_Problem to solve:_ Below are some records. Return exactly the lines from the one containing "Abbreviation all_digits := (Forall" through the one containing "Lemma digits_all w", both included, and only those.

-------- Data to examine

Lemma div_spec a n :
  dec_ok a → 0 < n < 2 ^ 64 → ∃ c, Dec.div a n = Val c ∧ dec_ok c ∧ scaled c = Z.quot (scaled a) n.
Proof.
  intros Ha Hn. pose proof (scaled_representable a Ha) as Hr. unfold representable in Hr.
  unfold Dec.div. rewrite (proj2 (Z.eqb_neq _ _)) by lia. destruct Ha as [Hi Hf]. unfold is_i64, scaled in *.
  set (D := FRACTIONAL_PART_DENOMINATOR) in *. assert (HD : D = 10000000000000000000) by done.
  rewrite !i128_id by (unfold is_i128; rewrite ?i128_id; unfold is_i128; lia).
  set (z := dec_integer a * D + dec_fractional a) in *. set (q := Z.quot z n).
  assert (Hq : - 2 ^ 63 * D ≤ q < 2 ^ 63 * D).
  { pose proof (Z.quot_rem' z n) as E. pose proof (Z.rem_bound_abs z n ltac:(lia)) as B. fold q in E.
    destruct (Z.le_gt_cases 0 z).
    - assert (0 ≤ q) by (apply Z.quot_pos; lia). assert (q ≤ z) by (apply Z.quot_le_upper_bound; nia). lia.
    - assert (z ≤ q); [|assert (q ≤ 0); [|lia]].
      + assert (- q ≤ - z); [|lia]. unfold q. rewrite <-Z.quot_opp_l by lia. apply Z.quot_le_upper_bound; nia.
      + assert (0 ≤ - q); [|lia]. unfold q. rewrite <-Z.quot_opp_l by lia. apply Z.quot_pos; lia. }
  pose proof (Z.mod_pos_bound q D ltac:(lia)) as Hm. rewrite u64_id by (unfold is_u64; lia).
  destruct (of_parts (q / D) (q mod D) q Hm) as [Hok Hs]; [fold D; pose proof (Z.div_mod q D ltac:(lia)); lia|].
  eexists. split_and!; [done|done|]. etransitivity; [exact Hs|by apply wrapped_id].
Qed.

(** Decimal arithmetic is exact fixed-point arithmetic at the type's width:
    addition and subtraction of the numbers of units, multiplication rounded to
    the nearest unit (halves up) and division by an integer rounded towards
    zero, each wrapped to the type's range exactly as the number of units wraps
    (so exact whenever the result is representable); no operation panics on
    well-formed operands although the sum of two fractions overflows 64 bits,
    every result is well-formed, and the derived comparison is that of the
    numbers. *)
Lemma decimal_arithmetic_exact a b n :
  dec_ok a → dec_ok b → 0 < n < 2 ^ 64 →
  (∃ c, Dec.add a b = Val c ∧ dec_ok c ∧ scaled c = wrapped (scaled a + scaled b)) ∧
  (dec_ok (Dec.sub a b) ∧ scaled (Dec.sub a b) = wrapped (scaled a - scaled b)) ∧
  (∃ c, Dec.mul a b = Val c ∧ dec_ok c ∧
     scaled c = wrapped ((scaled a * scaled b + FRACTIONAL_PART_DENOMINATOR / 2) / FRACTIONAL_PART_DENOMINATOR)) ∧
  (∃ c, Dec.div a n = Val c ∧ dec_ok c ∧ scaled c = Z.quot (scaled a) n) ∧
  Dec.compare a b = (scaled a ?= scaled b) ∧ (∀ z, representable z → wrapped z = z).
Proof.
  intros Ha Hb Hn. split_and!;
    [by apply add_spec|by apply sub_spec|by apply sub_spec|by apply mul_spec|by apply div_spec| |apply wrapped_id].
  destruct Ha as [_ Ha], Hb as [_ Hb]. unfold Dec.compare, scaled. unfold FRACTIONAL_PART_DENOMINATOR in *.
  destruct (Z.compare_spec (dec_integer a) (dec_integer b)) as [->|Hlt|Hgt]; symmetry.
  - apply Z.add_compare_mono_l.
  - apply Z.compare_lt_iff. lia.
  - apply Z.compare_gt_iff. lia.
Qed.
Lemma decimal_arithmetic_exact_witness :
  let a := mk_Decimal (-1) 9999999999999999999 in
  ∃ c, Dec.add a a = Val c ∧ scaled c = -2 ∧ scaled (Dec.sub a a) = 0.
Proof.
  intros a. destruct (decimal_arithmetic_exact a a 7) as ((c & Hc & _ & Hs) & (_ & Hd) & _).
  - split; unfold is_i64, FRACTIONAL_PART_DENOMINATOR; simpl; lia.
  - split; unfold is_i64, FRACTIONAL_PART_DENOMINATOR; simpl; lia.
  - lia.
  - exists c. split; [exact Hc|]. split; [rewrite Hs; reflexivity|rewrite Hd; reflexivity].
Defined.

(** Rounding: down, up, and to the nearest integer with ties to even. *)
Lemma rounding_spec d :
  dec_ok d → dec_integer d < 2 ^ 63 - 1 →
  Dec.floor d = scaled d / FRACTIONAL_PART_DENOMINATOR ∧
  Dec.ceil d = - ((- scaled d) / FRACTIONAL_PART_DENOMINATOR) ∧
  2 * Z.abs (Dec.round d * FRACTIONAL_PART_DENOMINATOR - scaled d) ≤ FRACTIONAL_PART_DENOMINATOR ∧
  (2 * Z.abs (Dec.round d * FRACTIONAL_PART_DENOMINATOR - scaled d) = FRACTIONAL_PART_DENOMINATOR → Z.Even (Dec.round d)).
Proof.
  destruct d as [i f]. unfold dec_ok, is_i64, scaled, Dec.floor, Dec.ceil, Dec.round. cbn [dec_integer dec_fractional].
  intros [Hi Hf] Hmax. set (D := FRACTIONAL_PART_DENOMINATOR) in *. assert (HD : D = 10000000000000000000) by done.
  assert (HD2 : D / 2 = 5000000000000000000) by done. pose proof (Z.mod_pos_bound i 2 ltac:(lia)) as Hm.
  split_and!.
  - rewrite Z.div_add_l, Z.div_small by lia. lia.
  - destruct (Z.eqb_spec f 0) as [->|Hne].
    + rewrite Z.add_0_r, <-Z.mul_opp_l, Z.div_mul by lia. lia.
    + rewrite i64_id by (unfold is_i64; lia). replace (- (i * D + f)) with (- (i + 1) * D + (D - f)) by lia.
      rewrite Z.div_add_l, Z.div_small by lia. lia.
  - destruct (Z.compare_spec f (D / 2)); rewrite ?i64_id by (unfold is_i64; lia); [|lia..].
    assert (i mod 2 = 0 ∨ i mod 2 = 1) as [-> | ->] by lia; lia.
  - destruct (Z.compare_spec f (D / 2)); rewrite ?i64_id by (unfold is_i64; lia); [|lia..]. intros _.
    apply Z.even_spec. rewrite Z.even_add. rewrite (Zmod_even i). by destruct (Z.even i).
Qed.

(** ** Printing and parsing *)
Abbreviation all_digits := (Forall (λ c, Dec.is_digit c = true)).
Definition dvalue (acc : Z) (s : bytes) : Z := fold_left (λ a c, a * 10 + (c - 48)) s acc.

Lemma is_digit_range c : Dec.is_digit c = true ↔ 48 ≤ c ≤ 57.
Proof. unfold Dec.is_digit. rewrite andb_true_iff, !Z.leb_le. lia. Qed.
Lemma digit_cases (P : Z → Prop) c :
  Dec.is_digit c = true → P 48 → P 49 → P 50 → P 51 → P 52 → P 53 → P 54 → P 55 → P 56 → P 57 → P c.
Proof.
  intros Hc%is_digit_range **. assert (c = 48 ∨ c = 49 ∨ c = 50 ∨ c = 51 ∨ c = 52 ∨ c = 53 ∨ c = 54 ∨ c = 55 ∨ c = 56 ∨ c = 57)
    as [->|[->|[->|[->|[->|[->|[->|[->|[->| ->]]]]]]]]] by lia; done.
Qed.
Lemma dvalue_ge acc s : 0 ≤ acc → all_digits s → acc ≤ dvalue acc s.
Proof.
  intros Ha Hs. revert acc Ha. induction Hs as [|c s Hc _ IH]; intros acc Ha; simpl; [lia|].
  apply is_digit_range in Hc. specialize (IH (acc * 10 + (c - 48)) ltac:(lia)). unfold dvalue in *. lia.
Qed.
Lemma parse_positive_ok max acc s :
  0 ≤ acc → all_digits s → dvalue acc s ≤ max → Dec.parse_positive max acc s = Val (dvalue acc s).
Proof.
  intros Ha Hs. revert acc Ha. induction Hs as [|c s Hc Hs IH]; intros acc Ha Hmax; [done|].
  cbn [Dec.parse_positive]. rewrite Hc. cbn [negb]. apply is_digit_range in Hc.
  change (dvalue acc (c :: s)) with (dvalue (acc * 10 + (c - 48)) s) in *.
  pose proof (dvalue_ge (acc * 10 + (c - 48)) s ltac:(lia) Hs).
  rewrite !(proj2 (Z.ltb_ge _ _)) by lia. by apply IH; [lia|].
Qed.
Lemma parse_unsigned s :
  s ≠ [] → all_digits s → dvalue 0 s ≤ u64_max → Dec.parse_u64 s = Val (dvalue 0 s).
Proof.
  intros Hne Hs Hmax. rewrite <-(parse_positive_ok u64_max 0 s) by (done || lia).
  destruct Hs as [|c s Hc Hs]; [done|]. apply (digit_cases (λ c, Dec.parse_u64 (c :: s) = Dec.parse_positive u64_max 0 (c :: s)) c Hc); done.
Qed.
Lemma parse_signed s :
  s ≠ [] → all_digits s → dvalue 0 s ≤ 2 ^ 63 - 1 → Dec.parse_i64 s = Val (dvalue 0 s).
Proof.
  intros Hne Hs Hmax. rewrite <-(parse_positive_ok (2 ^ 63 - 1) 0 s) by (done || lia).
  destruct Hs as [|c s Hc Hs]; [done|].
  apply (digit_cases (λ c, Dec.parse_i64 (c :: s) = Dec.parse_positive (2 ^ 63 - 1) 0 (c :: s)) c Hc); done.
Qed.

Lemma dvalue_app acc s t : dvalue acc (s ++ t) = dvalue (dvalue acc s) t.
Proof. apply fold_left_app. Qed.
Lemma digits_all w n : all_digits (Dec.digits w n).
Proof.
  revert n. induction w as [|w IH]; intros n; simpl; [constructor|]. apply Forall_app. split; [apply IH|].
  apply Forall_singleton. apply is_digit_range. pose proof (Z.mod_pos_bound n 10). lia.
Qed.
Lemma dvalue_digits w n acc : dvalue acc (Dec.digits w n) = acc * 10 ^ Z.of_nat w + n mod 10 ^ Z.of_nat w.
Proof.
  revert n. induction w as [|w IH]; intros n; cbn [Dec.digits].
  - unfold dvalue. simpl. rewrite Z.mod_1_r. lia.
  - rewrite dvalue_app, IH. unfold dvalue. cbn [fold_left]. rewrite Nat2Z.inj_succ, Z.pow_succ_r by lia.
    rewrite Z.rem_mul_r by lia. lia.
Qed.
Lemma digits_pad k w n : 0 ≤ n < 10 ^ Z.of_nat w → Dec.digits (k + w) n = replicate k 48 ++ Dec.digits w n.
Proof.
  revert n. induction w as [|w IH]; intros n Hn.
  - assert (n = 0) as -> by (simpl in Hn; lia). rewrite Nat.add_0_r. cbn [Dec.digits]. rewrite app_nil_r.
    induction k as [|k IHk]; [done|]. cbn [Dec.digits]. change (0 / 10) with 0. rewrite IHk.
    change (48 + 0 mod 10) with 48. by rewrite <-replicate_cons_app.
  - rewrite Nat.add_succ_r. cbn [Dec.digits]. rewrite Nat2Z.inj_succ, Z.pow_succ_r in Hn by lia.
    rewrite IH, app_assoc; [done|]. split; [apply Z.div_pos; lia|apply Z.div_lt_upper_bound; lia].
Qed.
Lemma strip_zeros_value s : dvalue 0 (Dec.strip_zeros s) = dvalue 0 s.
Proof.
  induction s as [|c s IH]; [done|]. destruct (decide (c = 48)) as [->|Hne]; [exact IH|].
  assert (Dec.strip_zeros (c :: s) = c :: s) as ->; [|done]. simpl. repeat case_match; done.
Qed.
Lemma strip_zeros_suffix s : ∃ k, s = replicate k 48 ++ Dec.strip_zeros s.
Proof.
  induction s as [|c s (k & IH)]; [by exists 0%nat|]. destruct (decide (c = 48)) as [->|Hne].
  - exists (S k). cbn [Dec.strip_zeros replicate app]. by rewrite <-IH.
  - exists 0%nat. assert (Dec.strip_zeros (c :: s) = c :: s) as ->; [|done]. simpl. repeat case_match; done.
Qed.
Lemma strip_zeros_replicate k s : Dec.strip_zeros (replicate k 48 ++ s) = Dec.strip_zeros s.
Proof. induction k; [done|]. done. Qed.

----------------

_Task result:_
Abbreviation all_digits := (Forall (λ c, Dec.is_digit c = true)).
Definition dvalue (acc : Z) (s : bytes) : Z := fold_left (λ a c, a * 10 + (c - 48)) s acc.

Lemma is_digit_range c : Dec.is_digit c = true ↔ 48 ≤ c ≤ 57.
Proof. unfold Dec.is_digit. rewrite andb_true_iff, !Z.leb_le. lia. Qed.
Lemma digit_cases (P : Z → Prop) c :
  Dec.is_digit c = true → P 48 → P 49 → P 50 → P 51 → P 52 → P 53 → P 54 → P 55 → P 56 → P 57 → P c.
Proof.
  intros Hc%is_digit_range **. assert (c = 48 ∨ c = 49 ∨ c = 50 ∨ c = 51 ∨ c = 52 ∨ c = 53 ∨ c = 54 ∨ c = 55 ∨ c = 56 ∨ c = 57)
    as [->|[->|[->|[->|[->|[->|[->|[->|[->| ->]]]]]]]]] by lia; done.
Qed.
Lemma dvalue_ge acc s : 0 ≤ acc → all_digits s → acc ≤ dvalue acc s.
Proof.
  intros Ha Hs. revert acc Ha. induction Hs as [|c s Hc _ IH]; intros acc Ha; simpl; [lia|].
  apply is_digit_range in Hc. specialize (IH (acc * 10 + (c - 48)) ltac:(lia)). unfold dvalue in *. lia.
Qed.
Lemma parse_positive_ok max acc s :
  0 ≤ acc → all_digits s → dvalue acc s ≤ max → Dec.parse_positive max acc s = Val (dvalue acc s).
Proof.
  intros Ha Hs. revert acc Ha. induction Hs as [|c s Hc Hs IH]; intros acc Ha Hmax; [done|].
  cbn [Dec.parse_positive]. rewrite Hc. cbn [negb]. apply is_digit_range in Hc.
  change (dvalue acc (c :: s)) with (dvalue (acc * 10 + (c - 48)) s) in *.
  pose proof (dvalue_ge (acc * 10 + (c - 48)) s ltac:(lia) Hs).
  rewrite !(proj2 (Z.ltb_ge _ _)) by lia. by apply IH; [lia|].
Qed.
Lemma parse_unsigned s :
  s ≠ [] → all_digits s → dvalue 0 s ≤ u64_max → Dec.parse_u64 s = Val (dvalue 0 s).
Proof.
  intros Hne Hs Hmax. rewrite <-(parse_positive_ok u64_max 0 s) by (done || lia).
  destruct Hs as [|c s Hc Hs]; [done|]. apply (digit_cases (λ c, Dec.parse_u64 (c :: s) = Dec.parse_positive u64_max 0 (c :: s)) c Hc); done.
Qed.
Lemma parse_signed s :
  s ≠ [] → all_digits s → dvalue 0 s ≤ 2 ^ 63 - 1 → Dec.parse_i64 s = Val (dvalue 0 s).
Proof.
  intros Hne Hs Hmax. rewrite <-(parse_positive_ok (2 ^ 63 - 1) 0 s) by (done || lia).
  destruct Hs as [|c s Hc Hs]; [done|].
  apply (digit_cases (λ c, Dec.parse_i64 (c :: s) = Dec.parse_positive (2 ^ 63 - 1) 0 (c :: s)) c Hc); done.
Qed.

Lemma dvalue_app acc s t : dvalue acc (s ++ t) = dvalue (dvalue acc s) t.
Proof. apply fold_left_app. Qed.
Lemma digits_all w n : all_digits (Dec.digits w n).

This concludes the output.